I have a table in BigQuery I would like to aggregate over a number of different categories (columns in the table) to produce a summary of the data, which is a simple COUNT and GROUP BY statement. However, for this project I would like to produce a “complete” count of every permutation of the categories (the possible values of the categories are known ahead of time) with 0 totals for combinations without any entries for that permutation.

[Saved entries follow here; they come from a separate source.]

(* ===== verification/DDRQueue.v ===== *)
(** * The request queues of the DDR memory controller

    A read or write queue and the bank queues hold the same requests: every request in use is
    in the bank queue of its location, once, and nothing else is.  The lemmas say how
    [alloc], [place] and [remove] change them. *)

From S2P Require Import Prelude Bithacks Double MemHier TimingEvent CoreRecorder DDRMem DDRTiming.

Module DDRQ.
Import DDR DDRT.

Section Q.
Context (c : Config).

(** [B i j] is the queue of the bank [j] of the rank [i]. *)
Record QI (q : RQ.t) (B : nat -> nat -> list nat) : Prop := {
  q_perm : RQ.reqList q ++ RQ.freeList q ≡ₚ seq 0 (length (RQ.elems q));
  q_len : Z.of_nat (length (RQ.elems q)) = queueDepth c;
  q_in : forall n, n ∈ RQ.reqList q -> exists r i j, RQ.elems q !! n = Some r /\ LocOK c (loc r) /\ loc_at (loc r) i j /\ n ∈ B i j;
  q_out : forall n i j, n ∈ B i j -> n ∈ RQ.reqList q /\ exists r, RQ.elems q !! n = Some r /\ loc_at (loc r) i j;
  q_nodup : forall i j, NoDup (B i j) }.

(** The requests in use, in the order of arrival. *)
Definition live (q : RQ.t) : list Request := omap (fun n => RQ.elems q !! n) (RQ.reqList q).

Lemma QI_ext q B B' : (forall i j, B i j = B' i j) -> QI q B -> QI q B'.
Proof.
  intros HB [H1 H2 H3 H4 H5]. split; [done|done|..].
  - intros n Hn. destruct (H3 n Hn) as (r&i&j&?&?&?&?). exists r, i, j. by rewrite <- HB.
  - intros n i j. rewrite <- HB. apply H4.
  - intros i j. rewrite <- HB. apply H5.
Qed.

Lemma QI_NoDup q B : QI q B -> NoDup (RQ.reqList q ++ RQ.freeList q).
Proof. intros HQ. rewrite (q_perm _ _ HQ). apply NoDup_seq. Qed.

Lemma loc_at_inj l i j i' j' : loc_at l i j -> loc_at l i' j' -> i = i' /\ j = j'.
Proof. intros [H1 H2] [H3 H4]. lia. Qed.

Lemma empty_nil q : RQ.empty q = true <-> RQ.reqList q = [].
Proof. unfold RQ.empty. by destruct (RQ.reqList q). Qed.

Lemma full_nonempty q B : QI q B -> 1 <= queueDepth c -> RQ.full q = true -> RQ.empty q = false.
Proof.
  intros HQ Hd Hf. unfold RQ.full in Hf. destruct (RQ.freeList q) eqn:E; [|done]. pose proof (q_perm _ _ HQ) as Hp. rewrite E, app_nil_r in Hp.
  apply Permutation_length in Hp. rewrite length_seq in Hp. pose proof (q_len _ _ HQ). unfold RQ.empty. destruct (RQ.reqList q); [cbn in Hp; lia|done].
Qed.

Lemma ddr_alloc_spec q B : QI q B -> RQ.full q = false -> exists n fl, RQ.freeList q = fl ++ [n] /\ n ∉ RQ.reqList q /\ (n < length (RQ.elems q))%nat /\
  RQ.alloc q = Ok (n, RQ.mk (RQ.reqList q ++ [n]) fl (RQ.elems q)).
Proof.
  intros HQ Hf. pose proof (QI_NoDup _ _ HQ) as Hnd. pose proof (q_perm _ _ HQ) as Hp. unfold RQ.alloc. rewrite Hf. cbn [negb rassert mbind res_bind].
  unfold RQ.full in Hf. destruct (RQ.freeList q) as [|n fl _] eqn:E using rev_ind; [done|]. exists n, fl. split_and!; [done| | |].
  - apply list.NoDup_app in Hnd as (_&Hnd&_). intros Hn. apply (Hnd n Hn). set_solver.
  - assert (n ∈ seq 0 (length (RQ.elems q))) as Hn by (rewrite <- Hp; set_solver). apply elem_of_seq in Hn. lia.
  - rewrite last_snoc. cbn. rewrite length_app, Nat.add_sub, take_app_length. done.
Qed.

(** A new request takes a node and enters the queue of its bank. *)
Lemma QI_admit q B n fl r i j l : QI q B -> RQ.freeList q = fl ++ [n] -> LocOK c (loc r) -> loc_at (loc r) i j -> l ≡ₚ n :: B i j ->
  QI (RQ.mk (RQ.reqList q ++ [n]) fl (<[n := r]> (RQ.elems q))) (fun i' j' => if decide (i' = i /\ j' = j) then l else B i' j').
Proof.
  intros HQ Hfl HL Hl Hperm. pose proof (QI_NoDup _ _ HQ) as Hnd. pose proof (q_perm _ _ HQ) as Hp. rewrite Hfl in Hnd, Hp.
  assert (n ∉ RQ.reqList q) as Hn by (apply list.NoDup_app in Hnd as (_&Hnd&_); intros Hn; apply (Hnd n Hn); set_solver).
  assert (n < length (RQ.elems q))%nat as Hlt by (assert (n ∈ seq 0 (length (RQ.elems q))) as H by (rewrite <- Hp; set_solver); apply elem_of_seq in H; lia).
  assert (forall i' j' m, m ∈ B i' j' -> m <> n) as Hne by (intros i' j' m Hm ->; destruct (q_out _ _ HQ n i' j' Hm); done).
  split; cbn [RQ.reqList RQ.freeList RQ.elems].
  - rewrite length_insert, <- Hp. rewrite <- app_assoc. apply Permutation_app_head. by rewrite Permutation_app_comm.
  - rewrite length_insert. apply HQ.
  - intros m Hm. apply elem_of_app in Hm as [Hm|Hm%list_elem_of_singleton].
    + destruct (q_in _ _ HQ m Hm) as (r'&i'&j'&H1&H2&H3&H4). exists r', i', j'. rewrite list_lookup_insert_ne by set_solver. split_and!; [done..|].
      case_decide as Ed; [|done]. destruct Ed as [-> ->]. rewrite Hperm. set_solver.
    + subst m. exists r, i, j. rewrite list_lookup_insert_eq by done. split_and!; [done..|]. rewrite decide_True by done. rewrite Hperm. set_solver.
  - intros m i' j' Hm. case_decide as Ed; [destruct Ed as [-> ->]; rewrite Hperm in Hm; apply elem_of_cons in Hm as [->|Hm]|].
    + split; [set_solver|]. exists r. by rewrite list_lookup_insert_eq.
    + destruct (q_out _ _ HQ m i j Hm) as (H1&r'&H2&H3). split; [set_solver|]. exists r'. rewrite list_lookup_insert_ne; [done|]. apply not_eq_sym. by eapply Hne.
    + destruct (q_out _ _ HQ m i' j' Hm) as (H1&r'&H2&H3). split; [set_solver|]. exists r'. rewrite list_lookup_insert_ne; [done|]. apply not_eq_sym. by eapply Hne.
  - intros i' j'. case_decide; [|apply HQ]. rewrite Hperm. apply list.NoDup_cons. split; [|apply HQ]. intros Hm. by apply (Hne _ _ _ Hm).
Qed.

Lemma live_admit q n fl r : n ∉ RQ.reqList q -> (n < length (RQ.elems q))%nat ->
  live (RQ.mk (RQ.reqList q ++ [n]) fl (<[n := r]> (RQ.elems q))) = live q ++ [r].
Proof.
  intros Hn Hlt. unfold live. cbn [RQ.reqList RQ.elems]. rewrite omap_app. f_equal.
  - apply list_omap_ext. clear -Hn. induction (RQ.reqList q) as [|m l IH]; [constructor|]. apply not_elem_of_cons in Hn as [Hne Hn].
    constructor; [by rewrite list_lookup_insert_ne|by apply IH].
  - cbn. by rewrite list_lookup_insert_eq.
Qed.

Lemma filter_ne (n : nat) (l : list nat) : n ∉ l -> base.filter (fun x => x <> n) l = l.
Proof.
  induction l as [|m l IH]; [done|]. intros [Hne Hn]%not_elem_of_cons. rewrite filter_cons, decide_True by done. by rewrite IH.
Qed.

(** The request at the front of a bank queue leaves. *)
Lemma QI_remove q B n i j l r : QI q B -> RQ.elems q !! n = Some r -> loc_at (loc r) i j -> B i j = n :: l ->
  QI (RQ.remove n q) (fun i' j' => if decide (i' = i /\ j' = j) then l else B i' j').
Proof.
  intros HQ Hr Hl HB. pose proof (QI_NoDup _ _ HQ) as Hnd. pose proof (q_nodup _ _ HQ i j) as Hndl. rewrite HB in Hndl. apply list.NoDup_cons in Hndl as [Hnl Hndl].
  destruct (q_out _ _ HQ n i j) as [Hin _]; [rewrite HB; set_solver|].
  assert (forall m i' j', m ∈ B i' j' -> (i' = i /\ j' = j) \/ m <> n) as Hne.
  { intros m i' j' Hm. destruct (decide (m = n)) as [->|]; [left|by right]. destruct (q_out _ _ HQ n i' j' Hm) as (_&r'&Hr'&Hl'). simplify_eq. by eapply loc_at_inj. }
  split; cbn [RQ.remove RQ.reqList RQ.freeList RQ.elems].
  - rewrite <- (q_perm _ _ HQ). rewrite (Permutation_app_comm (RQ.freeList q)), app_assoc. apply Permutation_app_tail.
    apply list.NoDup_app in Hnd as (Hnd&_&_). clear -Hin Hnd. induction (RQ.reqList q) as [|m l IH]; [by apply elem_of_nil in Hin|].
    apply list.NoDup_cons in Hnd as [Hm Hnd]. rewrite filter_cons. apply elem_of_cons in Hin as [->|Hin].
    + rewrite decide_False by tauto. rewrite filter_ne by done. by rewrite Permutation_app_comm.
    + rewrite decide_True by (intros ->; done). cbn. by rewrite IH.
  - apply HQ.
  - intros m [Hm1 Hm2]%list_elem_of_filter. destruct (q_in _ _ HQ m Hm2) as (r'&i'&j'&H1&H2&H3&H4). exists r', i', j'. split_and!; [done..|].
    case_decide as Ed; [|done]. destruct Ed as [-> ->]. rewrite HB in H4. set_solver.
  - intros m i' j' Hm. case_decide as Ed; [destruct Ed as [-> ->]|].
    + destruct (q_out _ _ HQ m i j) as [H1 H2]; [rewrite HB; set_solver|]. split; [|done]. apply list_elem_of_filter. split; [by intros ->|done].
    + destruct (q_out _ _ HQ m i' j' Hm) as [H1 H2]. split; [|done]. apply list_elem_of_filter. split; [|done]. by destruct (Hne _ _ _ Hm).
  - intros i' j'. case_decide; [done|apply HQ].
Qed.

Lemma live_remove q n r : NoDup (RQ.reqList q) -> n ∈ RQ.reqList q -> RQ.elems q !! n = Some r -> live q ≡ₚ r :: live (RQ.remove n q).
Proof.
  intros Hnd Hin Hr. unfold live. cbn [RQ.remove RQ.reqList RQ.elems]. induction (RQ.reqList q) as [|m l IH]; [by apply elem_of_nil in Hin|].
  apply list.NoDup_cons in Hnd as [Hm Hnd]. rewrite filter_cons. apply elem_of_cons in Hin as [->|Hin].
  - rewrite decide_False by tauto. rewrite filter_ne by done. cbn. by rewrite Hr.
  - rewrite decide_True by (intros ->; done). cbn. destruct (RQ.elems q !! m); [rewrite IH by done; apply Permutation_swap|by apply IH].
Qed.

(** [place] adds the request, and the front of a queue that is not empty stays. *)
Lemma place_spec q rw n b L : (forall m, m ∈ L -> exists x, RQ.elems q !! m = Some x) ->
  rwp (place c q rw n b L) (fun '(_, l) => l ≡ₚ n :: L /\ head l = head (L ++ [n])).
Proof.
  intros Hel. unfold place.
  assert (forall rq after, L = reverse rq ++ after -> rwp (walk_back c q rw n rq after)
    (fun o => match o with Some (_, l) => l ≡ₚ n :: L /\ head l = head (L ++ [n]) | None => True end)) as Hw.
  { induction rq as [|m rq IH]; intros after HL; [done|]. cbn [walk_back]. rewrite reverse_cons, <- app_assoc in HL. cbn in HL.
    destruct (Hel m) as [x Hx]; [rewrite HL; set_solver|]. unfold RQ.get. rewrite (arr_get_Some _ _ _ Hx). cbn [mbind res_bind].
    destruct (_ =? _); [|by apply IH]. destruct (_ <? _); cbn; rewrite HL.
    - split; [solve_Permutation|]. by destruct (reverse rq).
    - split; [solve_Permutation|]. by destruct (reverse rq). }
  specialize (Hw (reverse L) []). rewrite reverse_involutive, app_nil_r in Hw. destruct (rwp_elim _ _ (Hw eq_refl)) as (o&->&Ho). cbn [mbind res_bind].
  destruct o as [[z l]|]; [done|]. case_match eqn:Eb; cbn.
  - apply andb_true_iff in Eb as [_ Eb]. apply bool_decide_eq_true in Eb. by rewrite Eb.
  - split; [by rewrite Permutation_app_comm|done].
Qed.
End Q.
End DDRQ.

Here is the simple initial COUNT and GROUP statement:
SELECT
COUNT(item.id) as total,
TIMESTAMP_TRUNC(item.date, WEEK) as week,
item.attribute_1,
item.attribute_2,
FROM item
GROUP BY week, attribute_1, attribute_2
ORDER BY week DESC, attribute_1, attribute_2
where attribute_1
has possible values ('A', 'B', 'C')
and attribute_2
has possible values ('X', 'Y', 'Z')
which produces something like this:
Row | total | week | attribute_1 | attribute_2
-----------------------------------------------------------------
1 | 1 | 2020-07-12 00:00:00 UTC | A | X
2 | 2 | 2020-07-12 00:00:00 UTC | A | Z
3 | 1 | 2020-07-12 00:00:00 UTC | B | X
4 | 1 | 2020-07-12 00:00:00 UTC | B | Y
5 | 3 | 2020-07-12 00:00:00 UTC | B | Z
6 | 1 | 2020-07-12 00:00:00 UTC | C | Y
7 | 1 | 2020-07-12 00:00:00 UTC | C | Z
etc.
However my goal is to end up with a result like this:
Row | total | week | attribute_1 | attribute_2
-----------------------------------------------------------------
1 | 1 | 2020-07-12 00:00:00 UTC | A | X
2 | 0 | 2020-07-12 00:00:00 UTC | A | Y
3 | 2 | 2020-07-12 00:00:00 UTC | A | Z
4 | 1 | 2020-07-12 00:00:00 UTC | B | X
5 | 1 | 2020-07-12 00:00:00 UTC | B | Y
6 | 3 | 2020-07-12 00:00:00 UTC | B | Z
7 | 0 | 2020-07-12 00:00:00 UTC | C | X
8 | 1 | 2020-07-12 00:00:00 UTC | C | Y
9 | 1 | 2020-07-12 00:00:00 UTC | C | Z
etc.
I found similar problems for a single category, so I can solve for that case by holding the other attributes constant with the following statement:
WITH data AS (
SELECT
item.id as item_id,
TIMESTAMP_TRUNC(item.date, WEEK) as week,
item.attribute_1,
item.attribute_2,
FROM item
GROUP BY week, attribute_1, attribute_2
ORDER BY week DESC, attribute_1, attribute_2
),
category_1 as (
select 'A' as name union all
select 'B' union all
select 'C'
)
SELECT
category_1.name,
(
SELECT COUNT(item_id) as total
FROM data
WHERE data.attribute_1 = category_1.name
AND data.attribute_2 = 'X'
AND data.week > TIMESTAMP('2020-07-10')
) as total
FROM category_1
which produces:
Row | name | total
------------------
1 | A | 1
2 | B | 1
3 | C | 0
Is it possible to solve for the general case I am interested in?
Advertisement
Answer
If I understand correctly, you can generate the rows using a cross join
and then match to the existing values:
SELECT COALESCE(SUM(i.total), 0) as total,
w.week, a1.attribute_1, a2.attribute_2
FROM (SELECT distinct TIMESTAMP_TRUNC(date, WEEK) as week FROM item) w CROSS JOIN
(SELECT distinct attribute_1 FROM item) a1 CROSS JOIN
(SELECT distinct attribute_2 FROM item) a2 LEFT JOIN
item i
ON TIMESTAMP_TRUNC(i.date, WEEK) = w.week AND
i.attribute_1 = a1.attribute_1 AND
i.attribute_2 = a2.attribute_2
GROUP BY w.week, a1.attribute_1, a2.attribute_2
ORDER BY week DESC, attribute_1, attribute_2;
Here is a db<>fiddle. It uses Postgres, so there are some syntax tweaks for Postgres.